◆ What is being asked ◆
In the data that follows, count each line holding the string "mkRadio"; answer with the number only.
Top of Records shown
Definition write_channel (self : Radio) (ch_num freq_khz bandwidth_code mono_stereo_code : Z)
           (pi ps : string) : (bool * list string) * Radio :=
  (* Validation *)
  if negb (connected self) then
    (false, ["ERROR: Not connected."], self)
  else if (ch_num <? 1) ||
          (Py.truthy (max_channels self) && (default 0 (max_channels self) <? ch_num)) then
    (false, ["Invalid channel number (1-" +:+ Py.or_question (max_channels self) +:+ ")."],
     self)
  else if freq_khz <? 0 then
    (false, ["Invalid frequency (must be >= 0 kHz)."], self)
  else if (ch_num =? 1) && is_skip_freq (skip_freq_value self) freq_khz then
    (false, ["ERROR: Channel 1 cannot be set to skip."], self)
  else
    let self := skip_info self freq_khz in
    if bandwidth_code <? 0 then
      (false, ["Invalid bandwidth code."], self)
    else if negb ((mono_stereo_code =? 0) || (mono_stereo_code =? 1)) then
      (false, ["Invalid mono/stereo code (must be 0 or 1)."], self)
    else
      let '(command, self) :=
        prepare_command self ch_num freq_khz bandwidth_code mono_stereo_code pi ps in
      send_and_handle self ch_num command.

(** *** skip_channel *)

Definition skip_channel (self : Radio) (ch_num : Z) : (bool * list string) * Radio :=
  if ch_num =? 1 then (false, ["Error: Channel 1 cannot be skipped."], self)
  else
    let freq_to_send := default 0 (skip_freq_value self) in
    let self :=
      _update_status self
        ("Attempting skip for Ch " +:+ Py.str ch_num +:+ " using freq " +:+
         Py.str freq_to_send +:+ "...") in
    write_channel self ch_num freq_to_send 0 1 "" "".

(** *** connect, disconnect *)

(** What happens between [serial.Serial(port, baudrate, timeout=...)] and the
    second buffer reset: the port is there, [Opened] with the port as it is
    after the resets, or the constructor or a reset raised. The flag tells a
    [SerialException] from another exception. *)
Inductive open_outcome :=
| Opened (port : Serial)
| OpenFailed (serial_exception : bool) (e : string)
| ResetFailed (serial_exception : bool) (e : string).

(** The status reported by the two [except] clauses of [connect]. *)
Definition connect_error (port_name : string) (serial_exception : bool) (e : string)
  : string :=
  if serial_exception then "ERROR connecting to " +:+ port_name +:+ ": " +:+ e
  else "ERROR: An unexpected error occurred during connection: " +:+ e.

Definition connect (self : Radio) (port_name : string) (baudrate : Z)
           (outcome : open_outcome) : bool * Radio :=
  if connected self then (true, _update_status self "Already connected.")
  else
    let self := mkRadio (serial_conn self) None None None
                        (status_log self) (progress_log self) in
    let self := _update_status self ("Attempting to connect to " +:+ port_name +:+ "...") in
    match outcome with
    | Opened port =>
        let self := set_serial self (Some port) in
        let self := _update_status self "Waiting for device initialization..." in
        (true, _update_status self
                 ("Connected to " +:+ port_name +:+ " at " +:+ Py.str baudrate +:+ " baud."))
    | OpenFailed serial_exception e =>
        (false, set_serial
                  (_update_status self (connect_error port_name serial_exception e))
                  None)
    | ResetFailed serial_exception e =>
        let self := _update_status self "Waiting for device initialization..." in
        (false, set_serial
                  (_update_status self (connect_error port_name serial_exception e))
                  None)
    end.

(** [close_error] is the exception raised by [serial_conn.close()], if any. *)
Definition disconnect (self : Radio) (close_error : option string) : Radio :=
  let self :=
    if connected self then
      match close_error with
      | None => _update_status self "Disconnected."
      | Some e => _update_status self ("Error during disconnect: " +:+ e)
      end
    else _update_status self "Already disconnected or not connected." in
  set_serial self None.

Definition _update_progress (self : Radio) (value maximum : Z) : Radio :=
  mkRadio (serial_conn self) (config self) (max_channels self)
          (skip_freq_value self) (status_log self)
          (progress_log self ++ [(value, maximum)]).

End Comms.

(** ** tef_memory_manager.py: CSV export and differential import

    A CSV file is the list of its records, each the list of its fields as
    text: [csv.writer] renders an integer cell with [str] and [csv.reader]
    gives back the fields that were written. *)

Module Manager.
Import Comms.

(** The attributes of the application object that the two workers read. The
    import worker is only started with a radio present, so [radio] is not
    optional. *)
Record App := mkApp {
  radio : Radio;
  radio_config : option ConfigData
}.

(** *** _export_csv_worker *)

(** The sort key [x.get('channel', float('inf'))]: [None] is infinity. *)
Definition key_le (a b : option Z) : bool :=
  match a, b with
  | Some x, Some y => x <=? y
  | _, None => true
  | None, Some _ => false
  end.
Bottom of Records shown
◆ Output of the task ◆
2